Data items:

(** C8 (as stated, refuted). With [logAll] on and the default 500ms
    threshold, a clock showing 400ms at the test and 600ms at emission
    makes [Trace] send a Debug event (judged not slow) that records
    [elapsed_ms = 600]: no single measurement explains both. *)
Lemma drifting_clock_disagrees :
  clock_reads (effects (Trace (NewLogger [WithLogAll]) 0 select_one None)
                       drifting_world)
  = [400 * Millisecond; 600 * Millisecond] /\
  ~ agree_on_one_measurement (NewLogger [WithLogAll]) 0 select_one
      drifting_world.
Proof.
  split; [reflexivity |].
  intros [d H].
  assert (Hs : sent (effects (Trace (NewLogger [WithLogAll]) 0 select_one
                                    None) drifting_world)
               = [mkEvent DebugLevel 0
                    [FInt64 "elapsed_ms" 600; FStr "sql" "SELECT 1";
                     FInt64 "rows_affected" 1]]) by reflexivity.
  rewrite Hs in H. destruct (H _ (or_introl eq_refl)) as [Hin Hlvl].
  simpl in Hin, Hlvl.
  assert (Hms : Milliseconds d = 600).
  { destruct Hin as [Heq | [Heq | [Heq | []]]];
      try discriminate Heq; now inversion Heq. }
  apply Milliseconds_600, Z.gtb_gt in Hms.
  change (500 * Millisecond) with 500000000 in Hms.
  rewrite Hms in Hlvl. discriminate Hlvl.
Qed.

(** C8 (amended). [Trace] measures the elapsed time separately for the
    two uses.  With a positive threshold the first reading of the clock
    decides slowness and a second reading is what ["elapsed_ms"]
    records; with a threshold that is not positive only that recording
    reading is made.  The recording reading is made on every call that
    does not return silently, exactly as often as the provider is called,
    whether or not an event exists to carry it.  Decision and field agree
    on one measurement when the threshold is not positive or when the two
    readings coincide. *)
Theorem Trace_measures_twice
        (l : Logger) (begin : Time) (f : resultProvider) (w : World) :
  (forall err,
     (clock_reads (effects (Trace l begin f err) w) =
        (if slowThreshold (opt l) >? 0 then [since_at w begin 0] else []) ++
        repeat (since_at w begin (if slowThreshold (opt l) >? 0
                                  then 1 else 0))
               (provider_calls (effects (Trace l begin f err) w)))%list /\
     forall ev, In ev (sent (effects (Trace l begin f err) w)) ->
       In (FInt64 "elapsed_ms"
             (Milliseconds (since_at w begin (if slowThreshold (opt l) >? 0
                                              then 1 else 0))))
          (ev_fields ev)) /\
  (forall ev, In ev (sent (effects (Trace l begin f None) w)) ->
     ev_level ev =
       if (slowThreshold (opt l) >? 0) &&
          (since_at w begin 0 >? slowThreshold (opt l))
       then WarnLevel else defaultLogLevel (opt l)) /\
  (slowThreshold (opt l) <= 0 \/ since_at w begin 0 = since_at w begin 1 ->
   agree_on_one_measurement l begin f w).
Proof.
  assert (Hrec : forall err ev,
     In ev (sent (effects (Trace l begin f err) w)) ->
     In (FInt64 "elapsed_ms"
           (Milliseconds (since_at w begin (if slowThreshold (opt l) >? 0
                                            then 1 else 0))))
        (ev_fields ev)).
  { intros err ev. rewrite sent_Trace.
    match goal with |- context [decision ?a ?b ?c] =>
      destruct (decision a b c) as [ev0 |] end; [| intros []].
    intros [<- | []]. simpl. apply in_or_app. right. now left. }
  assert (Hlvl : forall ev,
     In ev (sent (effects (Trace l begin f None) w)) ->
     ev_level ev =
       if (slowThreshold (opt l) >? 0) &&
          (since_at w begin 0 >? slowThreshold (opt l))
       then WarnLevel else defaultLogLevel (opt l)).
  { intros ev. rewrite sent_Trace.
    match goal with |- context [decision ?a ?b ?c] =>
      destruct (decision a b c) as [ev0 |] eqn:Hd end; [| intros []].
    intros [<- | []]. apply decision_shape in Hd.
    destruct Hd as [_ [_ Hl]]. exact Hl. }
  split; [| split; [exact Hlvl |]].
  - intros err. split; [| apply Hrec].
    rewrite clock_reads_Trace, provider_calls_Trace.
    match goal with |- context [proceeds ?a ?b ?c] =>
      destruct (proceeds a b c) end; reflexivity.
  - intros Hsame. exists (since_at w begin 0). intros ev Hin.
    split; [| now apply Hlvl].
    pose proof (Hrec None ev Hin) as Hf.
    destruct (Z.gtb_spec (slowThreshold (opt l)) 0) as [Hpos | Hnon];
      [| exact Hf].
    destruct Hsame as [Hle | ->]; [lia | exact Hf].
Qed.

Lemma Trace_measures_twice_witness :
  agree_on_one_measurement (NewLogger [WithSlowThreshold Nanosecond]) 0
    select_one frozen_world.
Proof.
  apply (proj2 (proj2 (Trace_measures_twice
                         (NewLogger [WithSlowThreshold Nanosecond]) 0
                         select_one frozen_world))).
  right. reflexivity.
Defined.

(** ** NewLogger *)

Lemma optionFn_commute (a b : OptionCall) (o : options) :
  target a <> target b ->
  optionFn b (optionFn a o) = optionFn a (optionFn b o).
Proof.
  destruct a, b; simpl; intros H; try reflexivity; now elim H.
Qed.

Lemma optionFn_last_wins (a b : OptionCall) (o : options) :
  target a = target b ->
  optionFn b (optionFn a o) = optionFn b o.
Proof.
  destruct a, b; simpl; intros H; try discriminate H; reflexivity.
Qed.

Lemma optionFn_writes (b : OptionCall) (o : options) :
  written b (optionFn b o).
Proof. destruct b; reflexivity. Qed.

Lemma optionFn_keeps_written (b c : OptionCall) (o : options) :
  target c <> target b -> written b o -> written b (optionFn c o).
Proof.
  destruct b, c; simpl; intros H Hw; try exact Hw; now elim H.
Qed.

Lemma options_keep_written (b : OptionCall) (post : list OptionCall) :
  (forall c, In c post -> target c <> target b) ->
  forall o, written b o ->
            written b (fold_left (fun o fn => fn o) (map optionFn post) o).
Proof.
  induction post as [| c post IH]; intros Hpost o Hw; simpl.
  - exact Hw.
  - apply IH.
    + intros c' Hc'. apply Hpost. now right.
    + apply optionFn_keeps_written; [apply Hpost; now left | exact Hw].
Qed.
(** * Training and validation loops of the intro-to-pytorch notebooks

    A shallow embedding of the code cells of

      - [Part 3 - Training Neural Networks (Exercises).ipynb]
      - [Part 5 - Inference and Validation (Exercises).ipynb]

    Tensors hold real numbers: a [torch.FloatTensor] entry is read as the
    real it denotes, and the rounding of float32 arithmetic is not part of
    the model.  A rank-1 tensor is a [list R], a rank-2 tensor (one row per
    sample of the batch) a [list (list R)].  Calls into torch that can raise
    return a [result]; the loops thread the interpreter state through a
    state-and-exception monad. *)

From Stdlib Require Import Reals Lra Lia List Bool Arith PeanoNat.
Import ListNotations.

Open Scope R_scope.

(** ** Exceptions and results *)

(** The ways a cell can stop.  All but the last are raised by torch or by
    Python.  [NanValue] is not an exception of the source: torch answers
    [nan] for the mean of an empty tensor; the loaders never produce an
    empty batch, and the model stops there instead of computing with a
    number that is not a real. *)
Inductive exn : Type :=
| SizeMismatch        (* RuntimeError: size mismatch / invalid shape *)
| TargetOutOfBounds   (* IndexError / RuntimeError: target out of bounds *)
| MeanNotImplemented  (* RuntimeError: mean is not implemented for type torch.ByteTensor *)
| NoGradFn            (* RuntimeError: element 0 of tensors does not require grad *)
| ZeroDivisionError   (* Python: division by zero *)
| NameError           (* Python: name is not defined *)
| NanValue.

Inductive result (A : Type) : Type :=
| Ok (a : A)
| Raise (e : exn).

Arguments Ok {A} a.
Arguments Raise {A} e.

Definition rbind {A B} (r : result A) (k : A -> result B) : result B :=
  match r with
  | Ok a => k a
  | Raise e => Raise e
  end.
(** * DRAMsim3: the memory-system orchestration layer (src/dram_system.cc)

    A shallow embedding of [BaseDRAMSystem], [JedecDRAMSystem] and
    [IdealDRAMSystem], and the properties of their clock, admission, address
    decoding, report sinks and completion callbacks.

    Conventions of the embedding.
    - [uint64_t] values are [Z] with the wrap-around [wrap64] written where
      the source computes. [int] values are [Z]; [wrap_int] is written where
      the source produces an [int] from a wider value: the sum stored in
      [total_channels_] and the channel index [GetChannel] returns.
    - An object is a record of its members; a method is a function from the
      object to the object after the call (and what the call returns).
    - A method that can end the process, throw, or step outside what C++
      defines returns an [Outcome].
    - [std::function] callbacks are labels; invoking one appends an [Event]
      to the trace the method returns.
    - The build modelled is the default one: THERMAL, GENERATE_TRACE,
      ADDRESS_TRACE and _OPENMP are off (the OpenMP loop is a plain loop over
      controllers with disjoint state); NDEBUG is a parameter.
    - [Config], [Transaction], [Timing] and [Controller] are declared in
      files outside dram_system.cc: [Config] and [Transaction] carry the
      members this file reads, [Controller] is an interface
      ([ControllerModel]), and [timing_], which is only handed on to the
      controllers, is part of what a controller is built from. *)

From Stdlib Require Import ZArith Lia String.
From stdpp Require Import base tactics option list.

Local Open Scope Z_scope.

(** ** Machine integers *)

(** A value reduced to [uint64_t]. *)
Definition wrap64 (z : Z) : Z := z mod 2 ^ 64.

(** A value reduced to a 32-bit two's-complement [int]: what a conversion
    of a wider integer to [int] keeps. C++ leaves signed overflow of an
    addition undefined; the statements about [total_channels_] are made for
    sums that fit. *)
Definition wrap_int (z : Z) : Z := (z + 2 ^ 31) mod 2 ^ 32 - 2 ^ 31.

Definition INT_MAX : Z := 2 ^ 31 - 1.

Definition INT_MIN : Z := - 2 ^ 31.

(** ** Configuration (the members of [Config] this file reads) *)

Record Config := {
  channels : Z;
  shift_bits : Z;
  ch_width : Z;
  ch_pos : Z;
  output_level : Z;
  epoch_period : Z;
  ideal_memory_latency : Z;
  output_prefix : string;
  IsHMC : bool
}.

(** ** Transactions *)

Record Transaction := {
  addr : Z;
  added_cycle : Z;
  is_write : bool
}.

(** [Transaction(hex_addr, is_write)]: the two-argument constructor; the
    cycle stamps start at 0. *)
Definition Transaction_new (hex_addr : Z) (w : bool) : Transaction :=
  {| addr := hex_addr; added_cycle := 0; is_write := w |}.

(** ** Address decoding *)

(** Modelled from the spec: [ModuloWidth] (declared outside the sources) is
    the field extraction of section 4.1: "extract a field of the configured
    width at the configured bit position from the shifted value, and return
    that field's integer value as the index". *)
Definition ModuloWidth (a bit_width pos : Z) : Z :=
  Z.land (Z.shiftr a pos) (Z.ones bit_width).

(** [BaseDRAMSystem::GetChannel]: [hex_addr >>= config_.shift_bits] on the
    [uint64_t] address, the field extraction, and the field returned as the
    [int] the function is declared with, which keeps its low 32 bits: a
    field value from 2^31 on comes back negative, and bits of the field
    from bit 32 on are dropped. C++ defines the shift for counts 0..63
    only ([shift_defined]); for any other count the value below describes
    no behaviour of the code. *)
Definition GetChannel (config_ : Config) (hex_addr : Z) : Z :=
  let hex_addr := Z.shiftr hex_addr (shift_bits config_) in
  wrap_int (ModuloWidth hex_addr (ch_width config_) (ch_pos config_)).

(** The shift counts for which [hex_addr >>= config_.shift_bits] is defined
    on a 64-bit word. *)
Definition shift_defined (c : Config) : Prop :=
  0 <= shift_bits c < 64.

ASSIGNED TASK –
Looking back over the data above, restate word for word the lines that begin at the line with "written b (optionFn b o)." and end at the line with "state-and-exception monad. *)", inclusive.

ANSWER FOR THIS EXERCISE –
  written b (optionFn b o).
Proof. destruct b; reflexivity. Qed.

Lemma optionFn_keeps_written (b c : OptionCall) (o : options) :
  target c <> target b -> written b o -> written b (optionFn c o).
Proof.
  destruct b, c; simpl; intros H Hw; try exact Hw; now elim H.
Qed.

Lemma options_keep_written (b : OptionCall) (post : list OptionCall) :
  (forall c, In c post -> target c <> target b) ->
  forall o, written b o ->
            written b (fold_left (fun o fn => fn o) (map optionFn post) o).
Proof.
  induction post as [| c post IH]; intros Hpost o Hw; simpl.
  - exact Hw.
  - apply IH.
    + intros c' Hc'. apply Hpost. now right.
    + apply optionFn_keeps_written; [apply Hpost; now left | exact Hw].
Qed.
(** * Training and validation loops of the intro-to-pytorch notebooks

    A shallow embedding of the code cells of

      - [Part 3 - Training Neural Networks (Exercises).ipynb]
      - [Part 5 - Inference and Validation (Exercises).ipynb]

    Tensors hold real numbers: a [torch.FloatTensor] entry is read as the
    real it denotes, and the rounding of float32 arithmetic is not part of
    the model.  A rank-1 tensor is a [list R], a rank-2 tensor (one row per
    sample of the batch) a [list (list R)].  Calls into torch that can raise
    return a [result]; the loops thread the interpreter state through a
    state-and-exception monad. *)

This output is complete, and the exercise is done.